In strolled her brother-in-law, Detective Josh Carpenter, looking dashing and handsome as always. Truly, the man looked like he should be playing the lead in some big budget Hollywood action movie that called for a good looking, tough, but charming and sensitive African-American man instead of investigating curious deaths in a no-name city like Munsterville. How her goofy-looking white boy brother Nico ever landed him, Lu would never know, but the couple had been together for fifteen years, married for close to six of them.
“What are you doing here, Lu?” Josh asked with a grin as the door swung shut behind him.
There was no sense in Lu trying to recover her cool now. She picked up her discarded sandwich.
“Watching the phones for Mom and Dad while I eat,” Lu said, sitting back and kicking her feet up on the desk again. She took another bite of her sandwich and asked her question around it. “What are you doing here?”
“Hoping to catch Nico while I had a minute,” Josh said with a bit of a wistful sigh.
He sat down in one of the chairs on the opposite side of the desk.
“He’s cleaning an undiscovered scene.”
Josh made a disgusted face. Lu didn’t need to give him any details.
“Been busy?” Lu asked him, this time without a mouthful of sandwich.
“After that whole thing with the Harmon case, I feel like I’ve been on garbage detail.”
Winchester Harmon was a rich guy with a warped sense of humor who decided when he received a terminal cancer diagnosis to kill himself, make it look like a murder, and send a whole bunch of poor people on a wild goose chase. Josh had been lead detective on that case and took the whole thing very personally. Lu couldn’t quite blame him; she would have clocked Harmon for what he’d done if he hadn’t already been dead.

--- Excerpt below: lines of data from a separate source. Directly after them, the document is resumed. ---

(** * The ce5d8cdd crawler: a shallow embedding of [site_ce5d8cdd.py] and
    [crawl_ce5d8cdd.py], and the properties of its extractors, pagination
    resolver, fetch layer and book pipeline.

    Conventions.
    - A Python [str] is the list of its code points ([list N]); [len] is
      [length], slicing is [firstn]/[skipn].
    - A call that can raise returns a [result]; [Raise] carries the exception
      class.  [try: ... except Exception:] is a [match] on the result.
    - The libraries the program imports but does not define (parsel, urllib,
      datetime, the float parser, [crawl.common]) are the fields of [PyEnv];
      every theorem quantified over an environment holds whatever these
      libraries answer.  [re], [hashlib.md5] and the [str] methods are modelled
      in full below, on the constructs the program uses. *)

From Stdlib Require Import ZArith NArith List Bool Lia Lqa String Ascii QArith Permutation.
From stdpp Require Import base gmap.
Import ListNotations.

Local Open Scope N_scope.
Local Open Scope list_scope.

(** ** Text *)

Abbreviation str := (list N).

(** UTF-8 decoding of a literal of this file, so that patterns and marker
    phrases are written as they stand in the source. *)
Fixpoint utf8_dec (bs : list N) : str :=
  match bs with
  | [] => []
  | b0 :: t0 =>
      if b0 <? 128 then b0 :: utf8_dec t0
      else
        match t0 with
        | [] => []
        | b1 :: t1 =>
            if b0 <? 224 then
              N.lor (N.shiftl (N.land b0 31) 6) (N.land b1 63) :: utf8_dec t1
            else
              match t1 with
              | [] => []
              | b2 :: t2 =>
                  if b0 <? 240 then
                    N.lor (N.shiftl (N.land b0 15) 12)
                      (N.lor (N.shiftl (N.land b1 63) 6) (N.land b2 63))
                      :: utf8_dec t2
                  else
                    match t2 with
                    | [] => []
                    | b3 :: t3 =>
                        N.lor (N.shiftl (N.land b0 7) 18)
                          (N.lor (N.shiftl (N.land b1 63) 12)
                             (N.lor (N.shiftl (N.land b2 63) 6) (N.land b3 63)))
                          :: utf8_dec t3
                    end
              end
        end
  end.

Definition lit (s : string) : str :=
  utf8_dec (List.map N_of_ascii (list_ascii_of_string s)).

(** [dq s]: the literal [s] with every apostrophe read as a double quote, for
    source literals that contain double quotes. *)
Definition dq (s : string) : str :=
  List.map (fun c => if c =? 39 then 34 else c) (lit s).

Definition str_eqb (a b : str) : bool := bool_decide (a = b).

(** [bool(s)] of a string. *)
Definition truthy (s : str) : bool :=
  match s with [] => false | _ => true end.

(** [a or b] on strings; [b] is only used when [a] is empty. *)
Definition or_else (a b : str) : str := if truthy a then a else b.

(** *** Character classes of the interpreter (CPython 3.11, Unicode 14.0) *)

(** [str.isspace] on one code point; also the class [\s] of [re]. *)
Definition is_space (c : N) : bool :=
  ((9 <=? c) && (c <=? 13)) || ((28 <=? c) && (c <=? 32))
  || (c =? 133) || (c =? 160) || (c =? 5760)
  || ((8192 <=? c) && (c <=? 8202))
  || (c =? 8232) || (c =? 8233) || (c =? 8239) || (c =? 8287) || (c =? 12288).

(** The first code point of each run of decimal digits (category Nd); every
    run holds the digits 0..9 in order, the run at 120782 five times. *)
Definition decimal_runs : list (N * N) :=
  [ (48, 57); (1632, 1641); (1776, 1785); (1984, 1993); (2406, 2415);
    (2534, 2543); (2662, 2671); (2790, 2799); (2918, 2927); (3046, 3055);
    (3174, 3183); (3302, 3311); (3430, 3439); (3558, 3567); (3664, 3673);
    (3792, 3801); (3872, 3881); (4160, 4169); (4240, 4249); (6112, 6121);
    (6160, 6169); (6470, 6479); (6608, 6617); (6784, 6793); (6800, 6809);
    (6992, 7001); (7088, 7097); (7232, 7241); (7248, 7257); (42528, 42537);
    (43216, 43225); (43264, 43273); (43472, 43481); (43504, 43513);
    (43600, 43609); (44016, 44025); (65296, 65305); (66720, 66729);
    (68912, 68921); (69734, 69743); (69872, 69881); (69942, 69951);
    (70096, 70105); (70384, 70393); (70736, 70745); (70864, 70873);
    (71248, 71257); (71360, 71369); (71472, 71481); (71904, 71913);
    (72016, 72025); (72784, 72793); (73040, 73049); (73120, 73129);
    (92768, 92777); (92864, 92873); (93008, 93017); (120782, 120831);
    (123200, 123209); (123632, 123641); (125264, 125273); (130032, 130041) ].

(** The class [\d] of [re] on [str] patterns. *)
Definition is_decimal (c : N) : bool :=
  existsb (fun r => (fst r <=? c) && (c <=? snd r)) decimal_runs.

(** The digit a decimal code point stands for, as [int()] reads it. *)
Definition decimal_value (c : N) : option N :=
  match List.find (fun r => (fst r <=? c) && (c <=? snd r)) decimal_runs with
  | Some r => Some ((c - fst r) mod 10)
  | None => None
  end.

(** The lower-casing [re] applies under IGNORECASE, exact wherever the result
    or the argument is an ASCII letter (the only cased characters in this
    program's patterns): A..Z, U+0130 and U+212A map into ASCII, nothing else
    does. *)
Definition sre_lower (c : N) : N :=
  if (65 <=? c) && (c <=? 90) then c + 32
  else if c =? 304 then 105
  else if c =? 8490 then 107
  else c.

(** A pattern literal [p] under IGNORECASE: [re] also accepts U+0131 for i and
    U+017F for s. *)
Definition ci (p c : N) : bool :=
  let lo := sre_lower p in
  (sre_lower c =? lo) || ((lo =? 105) && (c =? 305)) || ((lo =? 115) && (c =? 383)).

Definition is_chr (p c : N) : bool := c =? p.
Definition one_of (ps : str) (c : N) : bool := existsb (N.eqb c) ps.
Definition none_of (ps : str) (c : N) : bool := negb (one_of ps c).

(** *** [str] methods *)

Fixpoint lstrip_by (f : N -> bool) (s : str) : str :=
  match s with
  | c :: t => if f c then lstrip_by f t else s
  | [] => []
  end.

Definition rstrip_by (f : N -> bool) (s : str) : str :=
  rev (lstrip_by f (rev s)).

(** [s.strip()], [s.rstrip(chars)], [s.strip(chars)]. *)
Definition strip (s : str) : str := rstrip_by is_space (lstrip_by is_space s).
Definition rstrip_chars (cs s : str) : str := rstrip_by (one_of cs) s.

(** [s.startswith(p)]: [Some rest] when [s = p ++ rest]. *)
Fixpoint strip_prefix (p s : str) : option str :=
  match p, s with
  | [], _ => Some s
  | a :: p', b :: s' => if a =? b then strip_prefix p' s' else None
  | _ :: _, [] => None
  end.

Definition startswith (p s : str) : bool :=
  match strip_prefix p s with Some _ => true | None => false end.

(** [s.endswith(p)]. *)
Definition endswith (p s : str) : bool := startswith (rev p) (rev s).

(** [p in s]. *)
Fixpoint contains (p s : str) : bool :=
  startswith p s || match s with [] => false | _ :: t => contains p t end.

(** [s.find(p)], [None] for -1. *)
Fixpoint find_sub (p s : str) : option nat :=
  if startswith p s then Some O
  else match s with
       | [] => None
       | _ :: t => option_map S (find_sub p t)
       end.

(** [s.replace(p, r)] for a one-character [p]. *)
Definition replace_chr (p : N) (r s : str) : str :=
  flat_map (fun c => if c =? p then r else [c]) s.

(** [s.split(sep)] for a one-character separator. *)
Fixpoint split_chr (sep : N) (s : str) : list str :=
  match s with
  | [] => [[]]
  | c :: t =>
      if c =? sep then [] :: split_chr sep t
      else match split_chr sep t with
           | w :: ws => (c :: w) :: ws
           | [] => [[c]]
           end
  end.

(** [s.split(sep, 1)[0]] for a one-character separator. *)
Fixpoint before_chr (sep : N) (s : str) : str :=
  match s with
  | [] => []
  | c :: t => if c =? sep then [] else c :: before_chr sep t
  end.

(** [sep.join(parts)]. *)
Fixpoint join (sep : str) (parts : list str) : str :=
  match parts with
  | [] => []
  | [p] => p
  | p :: ps => p ++ sep ++ join sep ps
  end.

Definition slice (a b : nat) (s : str) : str := firstn (b - a) (skipn a s).

(** [t] occurs in [s] at offset [i]. *)
Definition occurs_at (t s : str) (i : nat) : Prop :=
  exists pre post, s = pre ++ t ++ post /\ length pre = i.

(** The longest prefix of [s] whose characters are all of class [f]. *)
Fixpoint take_by (f : N -> bool) (s : str) : str :=
  match s with
  | c :: t => if f c then c :: take_by f t else []
  | [] => []
  end.


(** The run of decimal digits after the first [/book/] that a decimal digit
    follows; empty when there is none. *)
Fixpoint first_book_id (s : str) : str :=
  let here := match strip_prefix (utf8_dec [47; 98; 111; 111; 107; 47]) s with
              | Some rest => take_by is_decimal rest
              | None => []
              end in
  match here with
  | [] => match s with [] => [] | _ :: t => first_book_id t end
  | d => d
  end.

(** ** Exceptions *)

Inductive exn : Type :=
| ValueError
| UnicodeEncodeError
| OverflowError
| OtherError.

Inductive result (A : Type) : Type :=
| Return (a : A)
| Raise (e : exn).
Arguments Return {A} a.
Arguments Raise {A} e.

Definition bind {A B : Type} (m : result A) (f : A -> result B) : result B :=
  match m with
  | Return a => f a
  | Raise e => Raise e
  end.

Notation "'do' x <- m ; k" := (bind m (fun x => k))
  (at level 10, x name, m at level 100, k at level 200).

Definition returns {A : Type} (m : result A) : bool :=
  match m with Return _ => true | Raise _ => false end.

“You’re imagining things,” Lu said. “Your ego is bruised because that big murder case turned out to be a weird suicide practical joke thing. You really think the chief is going to hold that bizzaro twist against you?”

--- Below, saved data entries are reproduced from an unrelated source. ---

(** * generate_ip_csv.py: a shallow embedding and its verified properties

    The script aggregates IP-to-country data from several sources into one
    CSV of CIDR networks.  Every function of [generate_ip_csv.py] is embedded
    below under its own name.  Data frames are lists of records (one record
    per row, in row order); text is [string]; Python integers are [Z];
    raised exceptions are values of [PyError] carried by the [result] monad;
    file reads and writes of [main] are logged in an event trace.

    Library calls are embedded by what the script relies on:
    - [str.split], [str.join], [in], [str] and [int] on text held as UTF-8
      ([int] with the Unicode decimal digits and white space it accepts);
    - [ipaddress] (addresses, networks, [summarize_address_range]) after
      CPython's [Lib/ipaddress.py];
    - [DataFrame.sort_values] with its default [kind] (quicksort), which
      promises a sorted permutation and nothing about rows with equal keys:
      the sort is the [Sorter] interface, a function bundled with exactly
      that contract; what the default sort does with equal keys on a given
      frame is computed with numpy's quicksort, embedded in [numpy];
    - [DataFrame.drop_duplicates] (keep the first occurrence), [pd.concat],
      [pd.read_csv] (a file is the list of its rows, a row the cells of its
      columns as text; the cells that pandas reads as missing values are
      told apart where the script compares a cell). *)

From Stdlib Require Import List String Ascii ZArith Lia Bool Arith.
From Stdlib Require Import Permutation Sorted Decimal DecimalString DecimalZ.
From Stdlib Require HexadecimalString.
From Equations Require Import Equations.
Import ListNotations.

Open Scope string_scope.
Open Scope Z_scope.
Open Scope list_scope.

(* ===================================================================== *)
(** ** Python exceptions and the error monad *)
(* ===================================================================== *)

Inductive PyError : Type :=
| KeyError (key : string)
| IndexError
| ValueError
| AddressValueError
| FileNotFoundError (path : string)
| SystemExit (code : Z).

Inductive result (A : Type) : Type :=
| OK (a : A)
| Raise (e : PyError).
Arguments OK {A} a.
Arguments Raise {A} e.

Definition bind {A B : Type} (m : result A) (k : A -> result B) : result B :=
  match m with
  | OK a => k a
  | Raise e => Raise e
  end.

Declare Scope py_scope.
Delimit Scope py_scope with py.
Notation "x <- m ;; k" := (bind m (fun x => k))
  (at level 61, m at next level, right associativity) : py_scope.
Open Scope py_scope.

(** A [for] loop that builds a list, stopping at the first exception. *)
Fixpoint mapM {A B : Type} (f : A -> result B) (l : list A) : result (list B) :=
  match l with
  | [] => OK []
  | x :: r => y <- f x ;; ys <- mapM f r ;; OK (y :: ys)
  end.

(* ===================================================================== *)
(** ** Python strings *)
(* ===================================================================== *)

(** [c in s] for a one-character [c]. *)
Fixpoint contains (c : ascii) (s : string) : bool :=
  match s with
  | EmptyString => false
  | String a r => Ascii.eqb a c || contains c r
  end.

(** [s.split(sep)] for a one-character separator: never empty. *)
Fixpoint split (sep : ascii) (s : string) : list string :=
  match s with
  | EmptyString => [EmptyString]
  | String a r =>
      if Ascii.eqb a sep then EmptyString :: split sep r
      else match split sep r with
           | h :: t => String a h :: t
           | [] => [String a EmptyString]
           end
  end.

(** [sep.join(l)] *)
Definition join (sep : string) (l : list string) : string := String.concat sep l.

(** [l[i] = v] on a Python list: [IndexError] out of range. *)
Fixpoint set_item {A : Type} (l : list A) (i : nat) (v : A) : result (list A) :=
  match l, i with
  | [], _ => Raise IndexError
  | _ :: r, O => OK (v :: r)
  | x :: r, S j => r' <- set_item r j v ;; OK (x :: r')
  end.

(** [l[i]] on a Python list. *)
Definition get_item {A : Type} (l : list A) (i : nat) : result A :=
  match nth_error l i with
  | Some x => OK x
  | None => Raise IndexError
  end.

(** The white space that [int] skips around an ASCII literal: tab, line
    feed, vertical tab, form feed, carriage return and space. *)
Definition is_space (c : ascii) : bool :=
  let n := nat_of_ascii c in
  ((9 <=? n)%nat && (n <=? 13)%nat) || (n =? 32)%nat.

Fixpoint lstrip (s : string) : string :=
  match s with
  | EmptyString => EmptyString
  | String a r => if is_space a then lstrip r else s
  end.

Fixpoint rstrip (s : string) : string :=
  match s with
  | EmptyString => EmptyString
  | String a r =>
      match rstrip r with
      | EmptyString => if is_space a then EmptyString else String a EmptyString
      | r' => String a r'
      end
  end.

Definition strip (s : string) : string := rstrip (lstrip s).

Definition digit_of (c : ascii) : option (uint -> uint) :=
  match c with
  | "0"%char => Some D0 | "1"%char => Some D1 | "2"%char => Some D2
  | "3"%char => Some D3 | "4"%char => Some D4 | "5"%char => Some D5
  | "6"%char => Some D6 | "7"%char => Some D7 | "8"%char => Some D8
  | "9"%char => Some D9 | _ => None
  end.

(** The digits of a decimal literal: [digit (_? digit)*]. *)
Fixpoint digits (s : string) : option uint :=
  match s with
  | EmptyString => None
  | String a r =>
      match digit_of a with
      | None => None
      | Some d =>
          match r with
          | EmptyString => Some (d Nil)
          | String "_"%char r' => option_map d (digits r')
          | _ => option_map d (digits r)
          end
      end
  end.

(** [PyLong_FromString(buffer, &end, 10)] followed by the test that the
    whole buffer was read: surrounding white space, an optional sign,
    decimal digits with single underscores between them.  The interpreter's
    adjustable cap on the length of a literal ([sys.set_int_max_str_digits],
    4300 digits unless changed, and absent before Python 3.11) is left out:
    a literal of at most 4300 characters is read the same with or without
    it. *)
Definition PyLong_FromString (buffer : string) : result Z :=
  let t := strip buffer in
  let signed :=
    match t with
    | String "-"%char r => option_map (fun u => - Z.of_uint u) (digits r)
    | String "+"%char r => option_map Z.of_uint (digits r)
    | _ => option_map Z.of_uint (digits t)
    end in
  match signed with
  | Some z => OK z
  | None => Raise ValueError
  end.

(** Text is UTF-8: a Python [str] is the string of the bytes of its UTF-8
    encoding, which is how the files hold it.  [split], [in] and the order
    of strings are the same on the bytes as on the characters; [int] looks
    at the characters. *)
Definition continuation (b : ascii) : option N :=
  let n := N_of_ascii b in
  if (128 <=? n)%N && (n <? 192)%N then Some (n - 128)%N else None.

(** The code points of a text, [None] when the bytes are not the UTF-8
    encoding of any (a stray or missing continuation byte, an overlong form,
    a surrogate, a value beyond U+10FFFF). *)
Fixpoint code_points (s : string) : option (list N) :=
  match s with
  | EmptyString => Some []
  | String b0 r0 =>
      let n0 := N_of_ascii b0 in
      if (n0 <? 128)%N then option_map (cons n0) (code_points r0)
      else if (n0 <? 192)%N then None
      else if (n0 <? 224)%N then
        match r0 with
        | String b1 r1 =>
            match continuation b1 with
            | Some c1 =>
                let ch := ((n0 - 192) * 64 + c1)%N in
                if (ch <? 128)%N then None else option_map (cons ch) (code_points r1)
            | None => None
            end
        | EmptyString => None
        end
      else if (n0 <? 240)%N then
        match r0 with
        | String b1 (String b2 r2) =>
            match continuation b1, continuation b2 with
            | Some c1, Some c2 =>
                let ch := (((n0 - 224) * 64 + c1) * 64 + c2)%N in
                if (ch <? 2048)%N || ((55296 <=? ch)%N && (ch <? 57344)%N) then None
                else option_map (cons ch) (code_points r2)
            | _, _ => None
            end
        | _ => None
        end
      else if (n0 <? 248)%N then
        match r0 with
        | String b1 (String b2 (String b3 r3)) =>
            match continuation b1, continuation b2, continuation b3 with
            | Some c1, Some c2, Some c3 =>
                let ch := ((((n0 - 240) * 64 + c1) * 64 + c2) * 64 + c3)%N in
                if (ch <? 65536)%N || (1114111 <? ch)%N then None
                else option_map (cons ch) (code_points r3)
            | _, _, _ => None
            end
        | _ => None
        end
      else None
  end.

Josh looked at Lu like she must have been out of her mind.
“Have you met this woman?” he asked. “She does not take failure lightly and to her, this looked like a huge, public failure because we didn’t immediately conclude it was a suicide, not a homicide.”
“Oh, please,” Lu said with a roll of her eyes. She sat up, leaning on the desk with one elbow. “It was a self-inflicted gunshot wound to the chest. The gun was found half a block away under some bushes. It was staged to look like a murder and it was pretty convincing. It took an anonymous tip to sort it out. That’s how convincing it was.”
“That’s not how the chief sees it.”
“Well, she needs glasses. You did good work, you did it by the book, and anyone would say so. It was a weird case to crack.”
Lu ate the last bite of her sandwich and chewed it in a determined fashion. Josh shook his head, entirely unconvinced.
The tone of a pipe organ, mournful and funeral-like, emanated from Lu’s back pocket. She pulled out her cell phone. Before she could look at it, Josh’s cell chirped from the depths of his suit jacket. He fished around for it.
“Dead body at End Of,” Lu said, reading her text.